From the records below, copy out exactly the lines from the one containing "assert ((v *" to the one containing "flagged inside the", both included. Add nothing else.
..........
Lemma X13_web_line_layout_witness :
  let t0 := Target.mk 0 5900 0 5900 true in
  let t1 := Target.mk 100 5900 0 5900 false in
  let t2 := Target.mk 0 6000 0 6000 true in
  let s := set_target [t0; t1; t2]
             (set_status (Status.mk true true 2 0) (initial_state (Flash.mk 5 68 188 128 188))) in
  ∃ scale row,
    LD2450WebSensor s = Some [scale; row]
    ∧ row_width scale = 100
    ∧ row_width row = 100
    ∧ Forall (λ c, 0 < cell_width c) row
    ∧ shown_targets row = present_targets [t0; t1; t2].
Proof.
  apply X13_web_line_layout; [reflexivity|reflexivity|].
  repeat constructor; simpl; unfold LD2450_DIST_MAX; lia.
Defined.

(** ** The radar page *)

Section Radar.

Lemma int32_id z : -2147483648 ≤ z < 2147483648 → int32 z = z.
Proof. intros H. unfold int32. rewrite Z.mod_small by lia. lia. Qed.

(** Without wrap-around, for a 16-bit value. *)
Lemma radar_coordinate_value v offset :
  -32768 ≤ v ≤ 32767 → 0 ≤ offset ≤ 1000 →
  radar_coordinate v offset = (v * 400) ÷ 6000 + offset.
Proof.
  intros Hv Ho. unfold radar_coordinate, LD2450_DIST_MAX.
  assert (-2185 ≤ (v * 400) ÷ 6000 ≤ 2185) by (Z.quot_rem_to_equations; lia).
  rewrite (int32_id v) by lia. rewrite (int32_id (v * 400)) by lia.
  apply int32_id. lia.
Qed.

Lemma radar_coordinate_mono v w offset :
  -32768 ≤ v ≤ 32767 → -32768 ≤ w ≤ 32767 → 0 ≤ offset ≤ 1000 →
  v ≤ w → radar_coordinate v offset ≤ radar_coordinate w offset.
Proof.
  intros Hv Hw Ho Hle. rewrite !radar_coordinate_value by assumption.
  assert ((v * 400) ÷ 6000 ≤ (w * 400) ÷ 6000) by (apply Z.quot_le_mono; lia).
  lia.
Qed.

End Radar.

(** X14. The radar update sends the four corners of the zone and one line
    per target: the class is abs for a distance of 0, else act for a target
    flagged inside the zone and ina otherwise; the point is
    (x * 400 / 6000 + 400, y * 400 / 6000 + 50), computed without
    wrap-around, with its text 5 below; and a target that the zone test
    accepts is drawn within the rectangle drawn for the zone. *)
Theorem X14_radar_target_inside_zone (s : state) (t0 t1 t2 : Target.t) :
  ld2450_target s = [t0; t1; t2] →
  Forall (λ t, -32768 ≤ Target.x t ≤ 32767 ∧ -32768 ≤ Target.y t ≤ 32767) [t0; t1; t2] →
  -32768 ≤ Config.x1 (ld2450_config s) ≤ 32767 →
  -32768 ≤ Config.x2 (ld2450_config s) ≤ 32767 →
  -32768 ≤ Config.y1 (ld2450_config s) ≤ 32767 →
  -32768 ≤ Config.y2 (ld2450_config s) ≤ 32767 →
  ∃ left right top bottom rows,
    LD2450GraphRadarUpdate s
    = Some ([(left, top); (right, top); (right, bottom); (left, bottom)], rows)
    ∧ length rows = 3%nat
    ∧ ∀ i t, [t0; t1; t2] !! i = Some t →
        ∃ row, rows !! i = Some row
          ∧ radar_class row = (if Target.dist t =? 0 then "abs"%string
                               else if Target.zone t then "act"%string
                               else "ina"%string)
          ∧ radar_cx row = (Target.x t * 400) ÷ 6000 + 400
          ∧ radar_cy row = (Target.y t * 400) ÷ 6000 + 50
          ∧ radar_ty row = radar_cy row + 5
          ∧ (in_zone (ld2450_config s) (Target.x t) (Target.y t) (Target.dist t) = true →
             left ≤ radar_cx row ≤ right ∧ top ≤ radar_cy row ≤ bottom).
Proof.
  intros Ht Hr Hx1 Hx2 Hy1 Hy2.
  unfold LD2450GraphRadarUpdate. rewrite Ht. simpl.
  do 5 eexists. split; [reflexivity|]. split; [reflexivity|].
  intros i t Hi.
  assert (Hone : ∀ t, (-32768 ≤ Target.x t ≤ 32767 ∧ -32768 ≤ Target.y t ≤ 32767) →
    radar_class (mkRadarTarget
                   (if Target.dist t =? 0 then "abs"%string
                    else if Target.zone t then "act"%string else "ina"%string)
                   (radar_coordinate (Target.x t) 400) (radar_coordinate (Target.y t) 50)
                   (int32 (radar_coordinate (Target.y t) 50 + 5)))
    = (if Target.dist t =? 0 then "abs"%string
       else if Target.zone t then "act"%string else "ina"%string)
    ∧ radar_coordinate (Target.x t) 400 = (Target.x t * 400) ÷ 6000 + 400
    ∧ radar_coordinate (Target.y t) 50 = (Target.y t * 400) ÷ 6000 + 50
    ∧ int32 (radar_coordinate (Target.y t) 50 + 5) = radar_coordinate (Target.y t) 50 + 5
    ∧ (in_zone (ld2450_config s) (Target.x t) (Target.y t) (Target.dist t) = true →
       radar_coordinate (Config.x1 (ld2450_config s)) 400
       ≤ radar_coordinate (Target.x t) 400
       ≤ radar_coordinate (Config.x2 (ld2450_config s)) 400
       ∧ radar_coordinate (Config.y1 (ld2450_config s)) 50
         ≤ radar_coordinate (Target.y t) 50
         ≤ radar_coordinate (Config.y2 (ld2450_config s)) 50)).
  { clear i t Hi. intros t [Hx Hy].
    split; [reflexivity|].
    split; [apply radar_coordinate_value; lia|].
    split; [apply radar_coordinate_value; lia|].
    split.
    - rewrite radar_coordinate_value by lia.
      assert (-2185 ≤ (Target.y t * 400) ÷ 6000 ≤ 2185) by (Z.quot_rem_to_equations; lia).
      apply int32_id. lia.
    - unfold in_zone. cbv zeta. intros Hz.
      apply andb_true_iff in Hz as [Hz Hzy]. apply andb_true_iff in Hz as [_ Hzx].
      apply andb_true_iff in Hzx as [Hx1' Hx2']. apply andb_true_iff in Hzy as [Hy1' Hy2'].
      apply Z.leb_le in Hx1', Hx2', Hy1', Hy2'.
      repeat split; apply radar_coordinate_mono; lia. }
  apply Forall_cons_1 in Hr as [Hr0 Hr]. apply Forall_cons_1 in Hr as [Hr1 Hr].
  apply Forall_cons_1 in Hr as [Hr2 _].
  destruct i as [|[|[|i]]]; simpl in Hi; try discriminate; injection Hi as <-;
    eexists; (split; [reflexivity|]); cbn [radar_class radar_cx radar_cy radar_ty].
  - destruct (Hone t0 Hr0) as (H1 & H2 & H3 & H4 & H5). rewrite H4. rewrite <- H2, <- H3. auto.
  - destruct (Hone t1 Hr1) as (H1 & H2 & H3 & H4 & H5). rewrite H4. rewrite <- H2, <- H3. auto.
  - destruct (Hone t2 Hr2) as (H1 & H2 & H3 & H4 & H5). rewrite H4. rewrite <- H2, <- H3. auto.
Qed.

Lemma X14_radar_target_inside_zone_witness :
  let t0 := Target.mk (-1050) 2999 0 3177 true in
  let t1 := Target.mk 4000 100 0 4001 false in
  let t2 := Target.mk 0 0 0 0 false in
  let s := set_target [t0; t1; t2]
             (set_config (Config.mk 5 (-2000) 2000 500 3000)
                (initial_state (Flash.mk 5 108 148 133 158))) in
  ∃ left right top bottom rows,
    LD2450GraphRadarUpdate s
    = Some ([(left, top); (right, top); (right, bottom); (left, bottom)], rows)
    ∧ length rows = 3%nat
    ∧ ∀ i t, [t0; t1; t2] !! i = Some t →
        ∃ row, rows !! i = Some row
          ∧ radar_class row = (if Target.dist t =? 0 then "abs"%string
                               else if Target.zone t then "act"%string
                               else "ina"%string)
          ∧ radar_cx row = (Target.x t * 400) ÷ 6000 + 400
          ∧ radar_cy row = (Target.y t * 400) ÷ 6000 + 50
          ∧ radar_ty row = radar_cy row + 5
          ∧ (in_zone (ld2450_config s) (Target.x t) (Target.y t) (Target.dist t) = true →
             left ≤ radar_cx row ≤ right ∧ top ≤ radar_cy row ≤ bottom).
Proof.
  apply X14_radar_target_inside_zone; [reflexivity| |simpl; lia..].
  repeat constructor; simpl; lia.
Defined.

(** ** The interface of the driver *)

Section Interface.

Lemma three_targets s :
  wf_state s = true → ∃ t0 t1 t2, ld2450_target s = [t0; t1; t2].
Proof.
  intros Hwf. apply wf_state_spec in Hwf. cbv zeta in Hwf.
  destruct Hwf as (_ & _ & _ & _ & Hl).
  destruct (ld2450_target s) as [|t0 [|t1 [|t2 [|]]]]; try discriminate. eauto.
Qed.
..........
FINAL ANSWER:
  assert ((v * 400) ÷ 6000 ≤ (w * 400) ÷ 6000) by (apply Z.quot_le_mono; lia).
  lia.
Qed.

End Radar.

(** X14. The radar update sends the four corners of the zone and one line
    per target: the class is abs for a distance of 0, else act for a target
    flagged inside the zone and ina otherwise; the point is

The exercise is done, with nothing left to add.